In his films, Andrei Tarkovsky shows us things no other auteur does: an unbroken eight-minute shot, for example, of a man slowly walking a lit candle across an empty pool, starting over again whenever the flame goes out. One of the best-known (or at least most often mentioned) sequences in the Russian master’s oeuvre, it comes from Nostalghia, a late picture made during his final, exiled years in Italy. Some cite it as an example of all that’s wrong with Tarkovsky’s cinema; others as an example of all that’s right with it. But both the criticism and the praise are rooted in the director’s heightened sensitivity to and deliberate use of time — a resource about which we’ve all come to feel differently after a year of global pandemic.

“Our sense of time during the pandemic was just as warped as our sense of space,” says Evan Puschak, better known as the Nerdwriter, in his new video essay above, a follow-up to his previous exploration of how lockdowns turned cities around the world into de Chirico paintings.

At first, “time felt simultaneously slow and fast: hours dragged on at a snail’s pace, but weeks flew by. 2020 seemed endless while it was happening, but in retrospect it feels brief, shorter than a normal year.” But even under “normal” conditions, it holds true that “the more attention we give to time, the slower it feels.” And when we think back to our past experiences, “the more we can remember in a given period expands our sense of its length.”

Watching Nostalghia‘s candle-in-the-pool scene, “you become aware of the odd encounter you’re having with time itself. You can feel the texture of it, its presence, as if time were not only a concept, but a substance, stretching out in front of you, expanding and contracting with every breath. It’s beyond interest, beyond boredom.” Unlike most filmmakers, Tarkovsky doesn’t manipulate time to keep us on a pre-laid emotional track, but to make us aware of our own movement through it. “It’ll be the same for the pandemic,” says Puschak. “There are some rhythms we’ll be eager to get back to, and others, now that we’ve experienced their absence, we’ll be eager to leave behind.” Right now, we’d do well to question the new forms of nostalgia that have beset us. Or we could use the time still on our hands to hold Tarkovsky retrospectives of our own.

Related Content:

Free Online: Watch the Films of Andrei Tarkovsky, Arguably the Most Respected Filmmaker of All Time

The Poetic Harmony of Andrei Tarkovsky’s Filmmaking: A Video Essay

“Auteur in Space”: A Video Essay on How Andrei Tarkovsky’s Solaris Transcends Science Fiction

Andrei Tarkovsky Answers the Essential Questions: What is Art & the Meaning of Life?

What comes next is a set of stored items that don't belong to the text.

(** The search without help of the back end. *)
Lemma find_loop_ok want fuel b al sp c e :
  represents b al sp -> lo sp <= c -> e <= hi sp -> (Z.to_nat (e - c + 1) < fuel)%nat ->
  GenBitmap.find_loop fuel want b c e =
  Done (first_from (fun k => Bool.eqb (used sp k) want) (Z.to_nat (e - c + 1)) c).
Proof using.
  revert b c. induction fuel as [|fuel IH]; intros b c R Hc He Hf; [lia|].
  pose proof (represents_bounds _ _ _ R). cbn [GenBitmap.find_loop]. destruct (Z.leb_spec c e).
  - destruct (test_law b al c (rep_ok _ _ _ R)) as (r & b' & -> & Hr & Hok & Hsh & Hm).
    { rewrite (rep_start _ _ _ R), (rep_top _ _ _ R). lia. }
    cbn [obind]. rewrite (nonzero_iff r _ Hr), (rep_used _ _ _ R) by lia.
    replace (Z.to_nat (e - c + 1)) with (S (Z.to_nat (e - (c + 1) + 1))) by lia. cbn [first_from].
    destruct (Bool.eqb (used sp c) want); [done|]. rewrite u64_small by range_lia.
    destruct (represents_step b al sp b' al (used sp)) as (b1 & [= <-] & R1); try done.
    { intros k Hk. rewrite Hm. apply (rep_used _ _ _ R). done. }
    apply IH; [destruct sp; exact R1|lia..].
  - replace (Z.to_nat (e - c + 1)) with O by lia. done.
Qed.

(** A search through the generic layer, for a back end whose own search, if it
    has one, finds what [find_loop] finds. *)
Lemma find_first_ok want op op32 b al sp s e :
  represents b al sp -> is_u64 s -> is_u64 e ->
  (forall f c c', op = Some f -> lo sp <= c <= c' -> c' <= hi sp ->
     f b c c' = Done (search ENOENT (fun k => Bool.eqb (marked b k) want) c c')) ->
  find_first want op op32 (Gen64 b) s e =
  Done (if (lo sp <=? cluster sp s) && (cluster sp e <=? hi sp) && (s <=? e)
        then search ENOENT (fun k => Bool.eqb (in_use sp k) want) s e else (EINVAL, None)).
Proof using.
  intros R Hs He Hop. unfold find_first. rewrite (dispatch_64 b al sp) by done.
  rewrite !(cluster_bits_eq b al sp) by done.
  rewrite (rep_start _ _ _ R), (rep_end _ _ _ R), (rep_cb _ _ _ R).
  pose proof (rep_cb_range _ _ _ R). unfold is_u64 in *.
  destruct (Z.ltb_spec (cluster sp s) (lo sp)), (Z.ltb_spec (hi sp) (cluster sp e)), (Z.ltb_spec e s),
    (Z.leb_spec (lo sp) (cluster sp s)), (Z.leb_spec (cluster sp e) (hi sp)), (Z.leb_spec s e);
    cbn [orb andb]; try done; try lia.
  assert (Hcl : cluster sp s <= cluster sp e).
  { unfold cluster. rewrite !Z.shiftr_div_pow2 by lia. apply Z.div_le_mono; lia. }
  assert (Es : search ENOENT (fun k => Bool.eqb (in_use sp k) want) s e =
               search ENOENT (fun k => Bool.eqb (used sp (cluster sp k)) want) s e).
  { apply search_ext. intros j Hj. unfold in_use.
    replace (has_cluster sp (cluster sp j)) with true; [done|]. symmetry. apply has_cluster_spec.
    assert (cluster sp s <= cluster sp j <= cluster sp e); [|lia].
    unfold cluster. rewrite !Z.shiftr_div_pow2 by lia. split; apply Z.div_le_mono; lia. }
  rewrite Es, <- search_blocks with (f := fun k => Bool.eqb (used sp k) want) by lia.
  destruct op as [f|].
  - rewrite Hop by (done || lia). cbn [obind]. unfold search.
    rewrite (first_from_ext _ (fun k => Bool.eqb (used sp k) want)).
    2: { intros k Hk. rewrite (rep_used _ _ _ R) by lia. done. }
    destruct (first_from _ _ _); done.
  - rewrite (find_loop_ok want _ b al sp) by (done || lia). cbn [obind].
    destruct (first_from _ _ _); done.
Qed.

Lemma find_set_step b al sp s e : represents b al sp -> allowed (CFindSet s e) sp ->
  step_ok (CFindSet s e) (Gen64 b, al) sp.
Proof using.
  intros R [Hs He]. unfold step_ok. cbn [impl_step spec_step fst snd]. unfold ext2fs_find_first_set_generic_bmap.
  pose proof (represents_bounds _ _ _ R).
  rewrite (find_first_ok true _ _ b al sp s e R Hs He).
  - cbn [obind]. exists (Gen64 b, al). split; [|split; [exists b; done|apply later_refl]].
    rewrite (search_ext (fun k => Bool.eqb (in_use sp k) true) (in_use sp)); [done|].
    intros j _. destruct (in_use sp j); done.
  - intros f c c' Ef Hc Hc'.
    rewrite (find_set_law f b al c c' Ef (rep_ok _ _ _ R));
      [|rewrite ?(rep_start _ _ _ R), ?(rep_top _ _ _ R); lia..].
    rewrite (search_ext (fun k => Bool.eqb (marked b k) true) (marked b)); [done|].
    intros j _. destruct (marked b j); done.
Qed.

Lemma find_zero_step b al sp s e : represents b al sp -> allowed (CFindZero s e) sp ->
  step_ok (CFindZero s e) (Gen64 b, al) sp.
Proof using.
  intros R (Hs & He & c0 & Hc0 & Hu0). unfold step_ok. cbn [impl_step spec_step fst snd].
  unfold ext2fs_find_first_zero_generic_bmap. pose proof (represents_bounds _ _ _ R).
  rewrite (find_first_ok false _ _ b al sp s e R Hs He); [exists (Gen64 b, al); split; [done|split; [exists b; done|apply later_refl]]|].
  intros f c c' Ef Hc Hc'.
  rewrite (find_zero_law f b al c c' Ef (rep_ok _ _ _ R)); [done|..].
  - rewrite ?(rep_start _ _ _ R), ?(rep_top _ _ _ R); lia.
  - rewrite ?(rep_start _ _ _ R), ?(rep_top _ _ _ R); lia.
  - apply has_cluster_spec in Hc0. exists c0. rewrite (rep_used _ _ _ R) by lia. done.
Qed.

(** ** The whole bitmap *)

Lemma clear_step b al sp : represents b al sp -> step_ok CClear (Gen64 b, al) sp.
Proof using.
  intros R. unfold step_ok. cbn [impl_step spec_step fst snd]. unfold ext2fs_clear_generic_bmap.
  rewrite (proj1 (rep_magic _ _ _ R)).
  destruct (clear_law b al (rep_ok _ _ _ R)) as (b' & -> & Hok & Hsh & Hm). cbn [obind].
  eexists. split; [done|]. split; [|apply later_refl]. apply (represents_step b al); done.
Qed.

Lemma resize_step b al sp e re : represents b al sp -> allowed (CResize e re) sp ->
  step_ok (CResize e re) (Gen64 b, al) sp.
Proof using.
  intros R (He & Hre & Hc). unfold step_ok. cbn [impl_step spec_step fst snd]. unfold ext2fs_resize_generic_bmap.
  rewrite (dispatch_64 b al sp) by done.
  destruct (resize_law b al e re (rep_ok _ _ _ R)) as (b' & al' & -> & Hok & (Em & Es & Ee & Er & Ec & _) & Hl & Hm);
    [rewrite ?(rep_start _ _ _ R), ?(rep_top _ _ _ R); lia || done..|].
  cbn [obind]. eexists. split; [done|]. split; [|done]. exists b'. split; [done|].
  destruct R as [[Hm1 Hm2] Ho Hs He' Ht Hc' Hcr Hu]. cbn [set_ends magic start end_ real_end cluster_bits] in *.
  constructor; cbn [snd lo hi top cb used]; rewrite ?Em; try done; try congruence.
  intros c Hc0. rewrite Hm, He' by done. destruct (Z.leb_spec c (hi sp)); [|done]. rewrite Hu by done. done.
Qed.

Lemma impl_step_ok c s sp : rel s sp -> allowed c sp -> step_ok c s sp.
Proof using.
  destruct s as [g al]. intros (b & E & R) Ha. cbn [fst snd] in E, R. subst g.
  destruct c; eauto using mark_step, unmark_step, test_step, mark_range_step, unmark_range_step,
    test_range_step, find_set_step, find_zero_step, clear_step, resize_step.
Qed.

Lemma impl_run_ok cs s sp : rel s sp -> allowed_run cs sp -> impl_run cs s = Done (spec_run cs sp).
Proof using.
  revert s sp. induction cs as [|c cs IH]; intros s sp Hr Ha; [done|]. destruct Ha as [Hc Ha].
  cbn [impl_run spec_run]. destruct (impl_step_ok c s sp Hr Hc) as (s' & -> & Hr' & _). cbn [obind].
  destruct (spec_step c sp) as [a sp'] eqn:E. cbn [fst snd] in *. rewrite (IH s' sp') by done. done.
Qed.
End refinement.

When Our World Became a de Chirico Painting: How the Avant-Garde Painter Foresaw the Empty City Streets of 2020

Why Time Seems to Speed Up as We Get Older: What the Research Says

Based in Seoul, Colin Marshall writes and broadcasts on cities, language, and culture. His projects include the Substack newsletter Books on Cities, the book The Stateless City: a Walk through 21st-Century Los Angeles and the video series The City in Cinema. Follow him on Twitter at @colinmarshall or on Facebook.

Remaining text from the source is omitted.